Items from a dataset
(* ===== verification/GoUrl.v ===== *)
(** * Go's [net/url]: query strings

    [url.Values] with [Set], [Get] and [Encode], and [ParseQuery] as
    [URL.Query] uses it (pairs that do not parse are dropped).  [/connect]
    passes its parameters through these. *)

From stdpp Require Import sorting.
From S2P Require Import Prelude GoStrings.

(** ** Escaping *)

(** [shouldEscape(c, encodeQueryComponent)] is the negation of this. *)
Definition unreserved (c : ascii) : bool :=
  let n := N_of_ascii c in
  (bool_decide (97 ≤ n ≤ 122) || bool_decide (65 ≤ n ≤ 90) || bool_decide (48 ≤ n ≤ 57))%N
  || bool_decide (c ∈ ["-"; "_"; "."; "~"]%char).

(** ["0123456789ABCDEF"[d]]. *)
Definition upper_hex (d : N) : ascii :=
  ascii_of_N (if decide (d < 10)%N then 48 + d else 55 + d).

Fixpoint url_QueryEscape (s : string) : string :=
  match s with
  | "" => ""
  | String c s' =>
      let rest := url_QueryEscape s' in
      if decide (c = " "%char) then String "+" rest
      else if unreserved c then String c rest
      else String "%" (String (upper_hex (N_of_ascii c / 16)) (String (upper_hex (N_of_ascii c mod 16)) rest))
  end.

(** [unescape(s, encodeQueryComponent)]: [None] for an [EscapeError]. *)
Fixpoint url_QueryUnescape (s : string) : option string :=
  match s with
  | "" => Some ""
  | String c s' =>
      if decide (c = "%"%char) then
        match s' with
        | String x (String y s'') =>
            a ← hex_digit x; b ← hex_digit y;
            String (ascii_of_N (Z.to_N (16 * a + b))) <$> url_QueryUnescape s''
        | _ => None
        end
      else if decide (c = "+"%char) then String " " <$> url_QueryUnescape s'
      else String c <$> url_QueryUnescape s'
  end.

(** ** Values *)

Notation Values := (gmap string (list string)).

Definition Values_Set (k v : string) (q : Values) : Values := <[k := [v]]> q.

(** [Get]: the first value, or the empty string. *)
Definition Values_Get (q : Values) (k : string) : string :=
  match q !! k with
  | Some (v :: _) => v
  | _ => ""
  end.

(** [Encode]: the pairs in the order of their keys. *)
Definition Values_Encode (q : Values) : string :=
  strings_Join
    (k ← merge_sort string_le (elements (dom q));
     v ← default [] (q !! k);
     [url_QueryEscape k +:+ "=" +:+ url_QueryEscape v]) "&".

(** One turn of the loop of [parseQuery], on the text up to the next [&]. *)
Definition query_pair (q : Values) (pair : string) : Values :=
  if strings_ContainsByte pair ";" then q
  else if decide (pair = "") then q
  else
    let '(k, v, _) := strings_Cut pair "=" in
    match url_QueryUnescape k, url_QueryUnescape v with
    | Some k', Some v' => <[k' := default [] (q !! k') ++ [v']]> q
    | _, _ => q
    end.

(** [URL.Query]. *)
Definition url_Query (rawQuery : string) : Values :=
  foldl query_pair ∅ (strings_Split rawQuery "&").

(** ** Facts *)

Lemma hex_digit_upper d : (d < 16)%N → hex_digit (upper_hex d) = Some (Z.of_N d).
Proof.
  intros H. assert (d ∈ (N.of_nat <$> seq 0 16)) as Hin.
  { apply list_elem_of_fmap. exists (N.to_nat d). split; [lia|]. apply elem_of_seq. lia. }
  revert d H Hin. assert (Forall (λ d, hex_digit (upper_hex d) = Some (Z.of_N d)) (N.of_nat <$> seq 0 16)) as F
    by (repeat constructor).
  intros d _ Hin. rewrite Forall_forall in F. by apply F.
Qed.

Lemma unreserved_plain c : unreserved c = true → c ∉ [" "; "%"; "+"; "&"; ";"; "="]%char.
Proof.
  intros H Hin. assert (Forall (λ c, unreserved c = false) [" "; "%"; "+"; "&"; ";"; "="]%char) as F by (repeat constructor).
  rewrite Forall_forall in F. by rewrite F in H.
Qed.

(** Unescaping undoes escaping, whatever the bytes. *)
Lemma QueryUnescape_Escape s : url_QueryUnescape (url_QueryEscape s) = Some s.
Proof.
  induction s as [|c s IH]; [done|]. cbn [url_QueryEscape].
  destruct (decide (c = " "%char)) as [->|Hs]; [|destruct (unreserved c) eqn:Hu].
  - cbn. by rewrite IH.
  - pose proof (unreserved_plain c Hu) as Hp. cbn [url_QueryUnescape].
    rewrite !decide_False by (intros ->; apply Hp; set_solver). by rewrite IH.
  - cbn [url_QueryUnescape]. rewrite decide_True by done.
    pose proof (N_ascii_bounded c).
    rewrite !hex_digit_upper by (apply N.Div0.div_lt_upper_bound || apply N.mod_lt; lia).
    cbn [mbind option_bind]. rewrite IH. cbn [fmap option_fmap option_map]. do 2 f_equal.
    rewrite <-(ascii_N_embedding c) at 3. f_equal.
    rewrite N2Z.inj_div, N2Z.inj_mod. rewrite <-Z.div_mod by lia. apply N2Z.id.
Qed.

(** What an escaped string is made of. *)
Definition query_char (c : ascii) : bool := unreserved c || bool_decide (c = "+"%char ∨ c = "%"%char).

Lemma upper_hex_unreserved d : (d < 16)%N → unreserved (upper_hex d) = true.
Proof.
  intros H. assert (d ∈ (N.of_nat <$> seq 0 16)) as Hin.
  { apply list_elem_of_fmap. exists (N.to_nat d). split; [lia|]. apply elem_of_seq. lia. }
  clear H. assert (Forall (λ d, unreserved (upper_hex d) = true) (N.of_nat <$> seq 0 16)) as F
    by (repeat constructor).
  rewrite Forall_forall in F. by apply F.
Qed.

Lemma QueryEscape_lacks s c : query_char c = false → lacks c (url_QueryEscape s).
Proof.
  intros Hc. unfold query_char in Hc. apply orb_false_iff in Hc as [Hu Hp%bool_decide_eq_false].
  induction s as [|d s IH]; [apply lacks_nil|]. cbn [url_QueryEscape].
  pose proof (N_ascii_bounded d).
  destruct (decide (d = " "%char)) as [->|Hs]; [|destruct (unreserved d) eqn:Hd].
  - apply lacks_cons. split; [naive_solver|done].
  - apply lacks_cons. split; [congruence|done].
  - rewrite !lacks_cons. split_and!; [naive_solver|..|done]; intros <-;
      rewrite upper_hex_unreserved in Hu by (apply N.Div0.div_lt_upper_bound || apply N.mod_lt; lia); done.
Qed.

(** A pair as [Encode] writes it is read back. *)
Lemma query_pair_escaped q k v :
  query_pair q (url_QueryEscape k +:+ "=" +:+ url_QueryEscape v) = <[k := default [] (q !! k) ++ [v]]> q.
Proof.
  unfold query_pair.
  assert (lacks ";" (url_QueryEscape k +:+ "=" +:+ url_QueryEscape v)) as Hs.
  { rewrite !lacks_app. split_and!; [by apply QueryEscape_lacks|done|by apply QueryEscape_lacks]. }
  unfold lacks in Hs. rewrite Hs, decide_False by (by destruct (url_QueryEscape k)).
  change ("=" +:+ ?t) with (String "=" t). rewrite Cut_app by by apply QueryEscape_lacks.
  by rewrite !QueryUnescape_Escape.
Qed.

Lemma escaped_pair_lacks k v c :
  query_char c = false → c ≠ "="%char → lacks c (url_QueryEscape k +:+ "=" +:+ url_QueryEscape v).
Proof.
  intros Hc Hne. rewrite !lacks_app. split_and!; [by apply QueryEscape_lacks| |by apply QueryEscape_lacks].
  apply lacks_cons. split; [done|apply lacks_nil].
Qed.

(** The pairs an encoded query is made of, read back one after the other. *)
Lemma Query_pairs kvs :
  url_Query (strings_Join ((λ kv, url_QueryEscape kv.1 +:+ "=" +:+ url_QueryEscape kv.2) <$> kvs) "&") =
  foldl (λ q kv, <[kv.1 := default [] (q !! kv.1) ++ [kv.2]]> q) ∅ kvs.
Proof.
  unfold url_Query. destruct kvs as [|kv kvs]; [done|].
  change "&" with (String "&" "") at 1. rewrite Split_Join; [|done|].
  - generalize (∅ : Values). generalize (kv :: kvs). clear kv kvs. intros kvs.
    induction kvs as [|kv kvs IH]; intros q; [done|].
    rewrite fmap_cons. cbn [foldl]. by rewrite query_pair_escaped, IH.
  - rewrite Forall_fmap. apply Forall_true. intros ?. by apply escaped_pair_lacks.
Qed.

Definition add_pair (q : Values) (kv : string * string) : Values := <[kv.1 := default [] (q !! kv.1) ++ [kv.2]]> q.

Lemma add_pairs_key k vs q :
  vs ≠ [] → foldl add_pair q (pair k <$> vs) = <[k := default [] (q !! k) ++ vs]> q.
Proof.
  revert q. induction vs as [|v vs IH]; [done|]. intros q _. rewrite fmap_cons. cbn [foldl].
  destruct (decide (vs = [])) as [->|Hne]; [done|].
  rewrite IH by done. unfold add_pair. cbn [fst snd].
  rewrite lookup_insert_eq, insert_insert_eq. cbn. by rewrite <-app_assoc.
Qed.

Lemma add_pairs_lookup (q : Values) ks m k :
  NoDup ks → (∀ k', q !! k' ≠ Some []) → (∀ k', k' ∈ ks → m !! k' = None ∧ is_Some (q !! k')) →
  foldl add_pair m (k' ← ks; pair k' <$> default [] (q !! k')) !! k =
  if decide (k ∈ ks) then q !! k else m !! k.
Proof.
  intros Hnd Hq. revert m. induction Hnd as [|k1 ks Hk1 _ IH]; intros m Hm; [done|].
  rewrite bind_cons, foldl_app. destruct (Hm k1 ltac:(left)) as [Hm1 [vs Hvs]].
  rewrite Hvs. change (default [] (Some vs)) with vs. rewrite add_pairs_key by (intros ->; by apply (Hq k1)).
  rewrite Hm1. change (default [] None ++ vs) with vs. rewrite IH.
  - destruct (decide (k = k1)) as [->|Hne].
    + rewrite decide_False by done. rewrite decide_True by left. by rewrite lookup_insert_eq, Hvs.
    + rewrite lookup_insert_ne by done. destruct (decide (k ∈ ks)).
      * by rewrite decide_True by by right.
      * rewrite decide_False; [done|]. by intros [?|?]%elem_of_cons.
  - intros k' Hk'. destruct (Hm k' ltac:(by right)) as [? ?]. split; [|done].
    by rewrite lookup_insert_ne by congruence.
Qed.

(** [Query] reads back what [Encode] wrote. *)
Lemma Query_Encode q : (∀ k, q !! k ≠ Some []) → url_Query (Values_Encode q) = q.
Proof.
  intros Hq. unfold Values_Encode. set (ks := merge_sort string_le _).
  assert (ks ≡ₚ elements (dom q)) as Hks by apply merge_sort_Permutation.
  assert ((k ← ks; v ← default [] (q !! k); [url_QueryEscape k +:+ "=" +:+ url_QueryEscape v]) =
    (λ kv, url_QueryEscape kv.1 +:+ "=" +:+ url_QueryEscape kv.2) <$>
      (k ← ks; pair k <$> default [] (q !! k))) as ->.
  { clear Hks. induction ks as [|k ks IH]; [done|]. rewrite !bind_cons, fmap_app, IH. f_equal. clear.
    rewrite <-list_fmap_compose. induction (default [] (q !! k)); [done|]. by cbn; f_equal. }
  rewrite Query_pairs. apply map_eq. intros k.
  rewrite add_pairs_lookup.
  - destruct (decide (k ∈ ks)) as [|Hn]; [done|]. rewrite lookup_empty. symmetry. apply not_elem_of_dom.
    by rewrite <-elem_of_elements, <-Hks.
  - rewrite Hks. apply NoDup_elements.
  - done.
  - intros k'. rewrite Hks, elem_of_elements, elem_of_dom. intros H. split; [apply lookup_empty|done].
Qed.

» **TASK PROMPT**:
Print exactly the lines above from the one with "Lemma unreserved_plain c" to the one with "rewrite !hex_digit_upper by", including both.

» **ANSWER TO THIS PROBLEM**:
Lemma unreserved_plain c : unreserved c = true → c ∉ [" "; "%"; "+"; "&"; ";"; "="]%char.
Proof.
  intros H Hin. assert (Forall (λ c, unreserved c = false) [" "; "%"; "+"; "&"; ";"; "="]%char) as F by (repeat constructor).
  rewrite Forall_forall in F. by rewrite F in H.
Qed.

(** Unescaping undoes escaping, whatever the bytes. *)
Lemma QueryUnescape_Escape s : url_QueryUnescape (url_QueryEscape s) = Some s.
Proof.
  induction s as [|c s IH]; [done|]. cbn [url_QueryEscape].
  destruct (decide (c = " "%char)) as [->|Hs]; [|destruct (unreserved c) eqn:Hu].
  - cbn. by rewrite IH.
  - pose proof (unreserved_plain c Hu) as Hp. cbn [url_QueryUnescape].
    rewrite !decide_False by (intros ->; apply Hp; set_solver). by rewrite IH.
  - cbn [url_QueryUnescape]. rewrite decide_True by done.
    pose proof (N_ascii_bounded c).
    rewrite !hex_digit_upper by (apply N.Div0.div_lt_upper_bound || apply N.mod_lt; lia).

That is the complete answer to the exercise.